## Exercise brief
Below this line is a set of entries; quote exactly the lines from the line that contains "destruct Hw as (t' & -> & [(->" to the line that contains "[Unlink (ftw_path e)]", both lines included.

## Data shown
(** ** Hexadecimal keys *)

(** The loop of [cominitBytesToHex] from index [i], with [n] bytes to go:
    [snprintf(dest + 2 * i, 3, "%02x", src[i])]. *)
Fixpoint cominitBytesToHex_loop (dest src : list byte) (i n : nat) : prog (Z * list byte) :=
  match n with
  | O => Ret (0%Z, dest)
  | S n =>
      match src !! i with
      | None => Stop (Undef OutOfBounds)
      | Some b =>
          if bool_decide (length dest < 2 * i + 3) then Stop (Undef OutOfBounds) else
          cominitBytesToHex_loop
            (take (2 * i) dest ++ snprintf (drop (2 * i) dest) 3 (hex_fixed 2 (bz b))) src (S i) n
      end
  end.
Definition cominitBytesToHex (dest src : option (list byte)) (n : nat) : prog (Z * option (list byte)) :=
  match dest, src with
  | Some d, Some s => '(r, d) ← cominitBytesToHex_loop d s 0 n; Ret (r, Some d)
  | _, _ => Ret ((-1)%Z, dest)
  end.
(** The parser on printed metadata, up to the tables. *)
Lemma Parse_text m r fs mode feat c vtbl ctbl after :
  field (lit "1" ++ r) → field fs → mode = lit "ro" ∨ mode = lit "rw" → parseCryptField feat = Some c → table_text vtbl →
  cominitParseMetadata (Some m) (Some (meta_text (lit "1" ++ r) fs mode feat vtbl ctbl)) after =
    cominitParseMetadata_tables (with_fields m fs (strcmp_eq mode (lit "ro")) c) vtbl (ctbl ++ x00 :: after).
Proof.
  intros H1 Hfs Hmode Hfeat [Hv _].
  assert (field mode) as Hm by (destruct Hmode; subst; apply field_lit_dec; by vm_compute).
  assert (field feat) as Hf.
  { apply field_lit_dec. revert Hfeat. unfold parseCryptField, strcmp_eq.
    repeat (case_bool_decide; [subst; by vm_compute|]). done. }
  assert (c ≠ 3%Z) as Hc by by apply (parseCryptField_range feat).
  unfold cominitParseMetadata, meta_text.
  replace (strncmp_eq _ _ _) with true by done. cbn [negb].
  rewrite strchr_head by (apply spaced_noff; by repeat (apply Forall_cons; split)).
  rewrite strchr_head by done. cbn [spaced].
  rewrite strtok_field by done. cbv beta zeta. rewrite strtok_field by done. cbv beta zeta.
  rewrite strtok_field by done. cbv beta zeta.
  replace (negb _) with false by (destruct Hmode; subst; by vm_compute). cbv iota.
  rewrite strtok_field_last by done. rewrite Hfeat. cbn [crypt set_crypt].
  rewrite bool_decide_false; [done|]. intros E%Z.lxor_eq. by rewrite E in Hc.
Qed.

Lemma Parse_tables_none m s after :
  crypt m ≠ COMINIT_CRYPTOPT_VERITY → crypt m ≠ COMINIT_CRYPTOPT_INTEGRITY →
  cominitParseMetadata_tables m s after = Ret (0%Z, Some m).
Proof.
  intros Hv Hi. unfold cominitParseMetadata_tables. rewrite (bool_decide_false (_ = COMINIT_CRYPTOPT_VERITY)) by done.
  rewrite bind_ret. rewrite (bool_decide_false (_ = (-1)%Z)) by done.
  rewrite (bool_decide_false (_ = COMINIT_CRYPTOPT_INTEGRITY)) by done. by rewrite bind_ret.
Qed.
Lemma Parse_tables_verity m s after r m' :
  crypt m = COMINIT_CRYPTOPT_VERITY → crypt m' = COMINIT_CRYPTOPT_VERITY → r = 0%Z ∨ r = (-1)%Z →
  cominitGenVerityDmTbl (Some m) (Some s) = Ret (r, Some m') →
  cominitParseMetadata_tables m s after = Ret (r, Some m').
Proof.
  intros Hv Hv' Hr E. unfold cominitParseMetadata_tables. rewrite (bool_decide_true _ Hv), E, bind_ret.
  destruct Hr as [->| ->]; [|done]. rewrite (bool_decide_false (_ = (-1)%Z)) by done.
  rewrite (bool_decide_false (_ = COMINIT_CRYPTOPT_INTEGRITY)) by by rewrite Hv'. by rewrite bind_ret.
Qed.
Lemma Parse_tables_integrity m s after :
  crypt m = COMINIT_CRYPTOPT_INTEGRITY →
  cominitParseMetadata_tables m s after =
    ('(r, m') ← cominitGenIntegrityDmTbl (Some m) (Some s) after;
     if bool_decide (r = -1)%Z then Ret ((-1)%Z, m') else Ret (0%Z, m')).
Proof.
  intros Hi. unfold cominitParseMetadata_tables.
  rewrite (bool_decide_false (_ = COMINIT_CRYPTOPT_VERITY)) by by rewrite Hi.
  rewrite bind_ret. rewrite (bool_decide_false (_ = (-1)%Z)) by done. by rewrite (bool_decide_true _ Hi).
Qed.
(* ===== verification/MinsetupProofs.v ===== *)
(** * MinsetupProofs: what the mount and switch operations of Minsetup.v do *)
From S2P Require Import Prelude CString Sys Output Common Dmctl Minsetup.

(** A successful mount on /newroot. *)
Definition newroot_mounted (e : event) : bool :=
  let '(Event c r) := e in
  match c return reply c → bool with
  | Mount _ tgt _ _ => λ r, match r with Ok _ => bool_decide (tgt = lit "/newroot") | Err _ => false end
  | _ => λ _, false
  end r.

Section Props.
Context `{DmParams}.

(** ** Mounting the rootfs *)

(** The mount of the rootfs described by [m]. *)
Definition rootfs_mount (m : cominitRfsMetaData_t) : event :=
  Event (Mount (cstr (devicePath m)) (lit "/newroot") (Some (cstr (fsType m)))
           (if ro m then [MS_RDONLY] else [])) (Ok tt).

(** [t] mounts the rootfs of [m]: the device itself when the metadata asks for
    no device mapper, and else the device mapper device set up for it. [m1] is
    the metadata afterwards. *)
Definition rootfs_mounted (m m1 : cominitRfsMetaData_t) (t : trace) : Prop :=
  ∃ tdm rm, t = tdm ++ [Event (Mkdir (lit "/newroot") mode_0755) rm; rootfs_mount m1] ∧
    (rm = Ok tt ∨ rm = Err EEXIST) ∧
    ((crypt m = COMINIT_CRYPTOPT_NONE ∧ tdm = [] ∧ m1 = m) ∨
     (crypt m ≠ COMINIT_CRYPTOPT_NONE ∧ m1 = with_dm_path m ∧
        ∃ tgt fd devId, dmTarget m = Some tgt ∧ tdm = dm_setup_trace m tgt fd devId)).

(** The setup of the device mapper mounts nothing. *)
Lemma SetupDm_no_mount m t0 :
  wp upd_trace any_env (cominitSetupDmDevice (Some m))
    (λ o t, ∃ t', t = t0 ++ t' ∧ existsb newroot_mounted t' = false) t0.
Proof.
  unfold cominitSetupDmDevice, cominitDmctlCreateNewDmDevice, cominitDmctlLoadDmTable, cominitDmctlStartDmDevice.
  repeat (wp_step; cbv beta zeta); unfold upd_trace; rewrite <-?app_assoc;
    (eexists; split; [reflexivity|reflexivity]) || (exists []; by rewrite app_nil_r).
Qed.

(** Mounting, from the metadata the device mapper step left. *)
Lemma wp_mount_rootfs m t0 (Q : outcome (Z * option cominitRfsMetaData_t) → trace → Prop) :
  (∀ rm, rm = Ok tt ∨ rm = Err EEXIST →
     Q (Done (0%Z, Some m)) (t0 ++ [Event (Mkdir (lit "/newroot") mode_0755) rm; rootfs_mount m])) →
  (∀ t', existsb newroot_mounted t' = false → Q (Done ((-1)%Z, Some m)) (t0 ++ t')) →
  wp upd_trace any_env
    (ok ← mkdirExist (lit "/newroot") mode_0755;
     if negb ok then Ret ((-1)%Z, Some m) else
     r ← sys (Mount (cstr (devicePath m)) (lit "/newroot") (Some (cstr (fsType m)))
                (if ro m then [MS_RDONLY] else []));
     match r with Err _ => Ret ((-1)%Z, Some m) | Ok _ => Ret (0%Z, Some m) end) Q t0.
Proof.
  intros Hok Hfail. unfold mkdirExist. apply wp_bind, wp_sys. intros rm _. unfold upd_trace.
  assert (∀ rm, rm = Ok tt ∨ rm = Err EEXIST →
    wp upd_trace any_env (r ← sys (Mount (cstr (devicePath m)) (lit "/newroot") (Some (cstr (fsType m)))
                (if ro m then [MS_RDONLY] else []));
     match r with Err _ => Ret ((-1)%Z, Some m) | Ok _ => Ret (0%Z, Some m) end) Q
     (t0 ++ [Event (Mkdir (lit "/newroot") mode_0755) rm])) as Hmount.
  { intros rm' Hrm. apply wp_sys. intros [[]|e] _; cbn [wp]; unfold upd_trace; rewrite <-app_assoc.
    - by apply Hok.
    - by apply Hfail. }
  destruct rm as [[]|e]; cbn [wp negb]; [by apply Hmount; left|].
  case_bool_decide; subst; cbn [negb]; [by apply Hmount; right|by apply Hfail].
Qed.

Lemma wp_SetupRootfs m t0 :
  wp upd_trace any_env (cominitSetupRootfs (Some m))
    (λ o t, match o with
            | Done (r, m') => ∃ t', t = t0 ++ t' ∧
                ((r = 0%Z ∧ (ro m = true ∨ cstr (fsType m) ≠ lit "squashfs") ∧
                    ∃ m1, m' = Some m1 ∧ rootfs_mounted m m1 t') ∨
                 (r = (-1)%Z ∧ existsb newroot_mounted t' = false))
            | Ended _ => False end) t0.
Proof.
  unfold cominitSetupRootfs. destruct (negb (ro m) && _) eqn:Hsq.
  { exists []. rewrite app_nil_r. split; [done|]. by right. }
  assert (ro m = true ∨ cstr (fsType m) ≠ lit "squashfs") as Hro.
  { destruct (ro m); [by left|]. right. by apply bool_decide_eq_false in Hsq. }
  case_bool_decide as Hc.
  - eapply wp_call; [apply wp_and; [apply SetupDm_no_mount|apply wp_SetupDm]| |by intros ? ? []].
    intros [r m'] t [(tdm & -> & Hno) Hdm].
    destruct Hdm as [(-> & -> & tgt & fd & devId & Htgt & E)|[-> _]].
    2: { rewrite bool_decide_true by done. exists tdm. split; [done|]. by right. }
    rewrite (bool_decide_false (0%Z = _)) by done. apply app_inv_head in E as ->.
    apply wp_mount_rootfs.
    + intros rm Hrm. eexists. split; [by rewrite <-app_assoc|]. left. split; [done|]. split; [done|].
      eexists. split; [done|]. eexists _, rm. split; [done|]. split; [done|]. right. eauto 10.
    + intros t' Ht'. eexists. split; [by rewrite <-app_assoc|]. right. split; [done|].
      by rewrite existsb_app, Hno.
  - rewrite bind_ret. cbn beta iota. rewrite (bool_decide_false (0%Z = _)) by done.
    apply wp_mount_rootfs.
    + intros rm Hrm. eexists. split; [done|]. left. split; [done|]. split; [done|].
      eexists. split; [done|]. exists [], rm. eauto 10.
    + intros t' Ht'. eauto.
Qed.

(** C25: cominitSetupRootfs always returns. It returns 0 only when it mounted the rootfs on /newroot
    with the metadata's file system type and mode: the partition itself if no crypto feature is set,
    otherwise the device-mapper node created for the verity or integrity target; a writable squashfs is
    refused. When it returns -1 nothing was mounted on /newroot. *)
Theorem setup_rootfs_sound o m :
  let '(out, t) := run o [] (cominitSetupRootfs (Some m)) in
  (∃ m1, out = Done (0%Z, Some m1) ∧ rootfs_mounted m m1 t ∧
         (ro m = true ∨ cstr (fsType m) ≠ lit "squashfs") ∧ (dmTarget m = None → crypt m = COMINIT_CRYPTOPT_NONE)) ∨
  (∃ m', out = Done ((-1)%Z, m') ∧ existsb newroot_mounted t = false).
Proof.
  pose proof (wp_run_trace _ _ o (wp_SetupRootfs m [])) as Hw.
  destruct (run _ _ _) as [[[r m']|e] t]; [|done]. cbn [fst snd app] in Hw.
  destruct Hw as (t' & -> & [(-> & Hro & m1 & -> & Hm)|[-> Ht]]); [left|right; eauto].
  exists m1. split_and!; [done|done|done|].
  destruct Hm as (? & ? & _ & _ & [[? _]|(_ & _ & ? & ? & ? & ? & _)]); [done|congruence].
Qed.

(** ** Switching *)

(** The removals [nftw] makes cominit do: files, links and the directories
    below the root. *)
Definition removals (es : list ftw_entry) : list call :=
  flat_map (λ e, match ftw_tflag e with
                 | FTW_F | FTW_SL => [Unlink (ftw_path e)]
                 | FTW_DP => if bool_decide (ftw_level e > 0)%Z then [Rmdir (ftw_path e)] else []
                 | _ => []
                 end) es.
(** The calls of the switch, all answered with success, *)
Definition switch_events : trace :=
  [Event (Chdir (lit "/newroot")) (Ok tt); Event (Mount (lit "/newroot") (lit "/") None [MS_MOVE]) (Ok tt);
   Event (Chroot (lit ".")) (Ok tt); Event (Chdir (lit "/")) (Ok tt)].
(** and the same calls refused. *)
Definition switch_errors (e : errno) : trace :=
  [Event (Chdir (lit "/newroot")) (Err e); Event (Mount (lit "/newroot") (lit "/") None [MS_MOVE]) (Err e);
   Event (Chroot (lit ".")) (Err e); Event (Chdir (lit "/")) (Err e)].

Lemma wp_nftwEach es t :
  wp upd_trace any_env (nftwEach es)
    (λ o t', o = Done 0%Z ∧ ∃ tr, t' = t ++ tr ∧ map ev_call tr = removals es) t.
Proof.
  revert t. induction es as [|[p fl lv] es IH]; intros t; [by split; [|exists []; rewrite app_nil_r]|].
  cbn [nftwEach removals flat_map]. unfold cominitNftwRemove. cbn [ftw_tflag ftw_path ftw_level].
  destruct fl; try case_bool_decide;
    repeat (lazymatch goal with |- wp _ _ (nftwEach _) _ _ => fail | _ => wp_step end);
    try (by rewrite bool_decide_true in * by done);
    (eapply wp_mono; [|apply IH]; intros o t' [-> (tr & -> & Htr)]; split; [done|];
     unfold upd_trace; rewrite <-?app_assoc; eexists; split; [reflexivity|]; cbn; by rewrite Htr).
Qed.

(** A complete switch: the initramfs is emptied, then the rootfs becomes the
    root directory. *)
Definition switched (t : trace) : Prop :=
  ∃ es ok tr, t = Event (Nftw (lit "/")) (es, ok) :: tr ++ switch_events ∧ map ev_call tr = removals es.
(** One that broke off: the first [n] of the four calls succeeded, the next one
    failed and is the last call made. *)
Definition switch_failed (t : trace) : Prop :=
  ∃ es ok tr n e failed, switch_errors e !! n = Some failed ∧
    t = Event (Nftw (lit "/")) (es, ok) :: tr ++ take n switch_events ++ [failed] ∧
    map ev_call tr = removals es.

Lemma wp_Switch t0 :
  wp upd_trace any_env cominitSwitchIntoRootfs
    (λ o t, ∃ t', t = t0 ++ t' ∧
       ((o = Done 0%Z ∧ switched t') ∨ (o = Done (-1)%Z ∧ switch_failed t'))) t0.
Proof.
  unfold cominitSwitchIntoRootfs. apply wp_sys. intros [es ok] _.
  eapply wp_call; [apply wp_nftwEach| |by intros e s' [? _]]. intros r t' [_ (tr & -> & Htr)].
  repeat wp_step; unfold upd_trace; rewrite <-?app_assoc; (eexists; split; [reflexivity|]).
  1: left. 2-5: right. all: split; [done|]; repeat match goal with u : unit |- _ => destruct u end.
  - by exists es, ok, tr.
  - by eexists es, ok, tr, 3, _, _.
  - by eexists es, ok, tr, 2, _, _.
  - by eexists es, ok, tr, 1, _, _.
  - by eexists es, ok, tr, 0, _, _.
Qed.

(** C32: cominitSwitchIntoRootfs always returns. It first walks the initramfs and removes the files,
    links and sub-directories reported, never the root itself. It returns 0 exactly when chdir to
    /newroot, the move of the mount to /, chroot and chdir then succeeded in this order; it returns -1
    exactly when one of the four answered an error after its predecessors had succeeded, and then makes
    no further call. *)
Theorem switch_order o :
  let '(out, t) := run o [] cominitSwitchIntoRootfs in
  (out = Done 0%Z ∧ switched t) ∨ (out = Done (-1)%Z ∧ switch_failed t).
Proof.
  pose proof (wp_run_trace _ _ o (wp_Switch [])) as Hw.
  destruct (run _ _ _) as [out t]. cbn [fst snd app] in Hw. by destruct Hw as (t' & -> & Hw).
Qed.
End Props.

## Answer box
  destruct Hw as (t' & -> & [(-> & Hro & m1 & -> & Hm)|[-> Ht]]); [left|right; eauto].
  exists m1. split_and!; [done|done|done|].
  destruct Hm as (? & ? & _ & _ & [[? _]|(_ & _ & ? & ? & ? & ? & _)]); [done|congruence].
Qed.

(** ** Switching *)

(** The removals [nftw] makes cominit do: files, links and the directories
    below the root. *)
Definition removals (es : list ftw_entry) : list call :=
  flat_map (λ e, match ftw_tflag e with
                 | FTW_F | FTW_SL => [Unlink (ftw_path e)]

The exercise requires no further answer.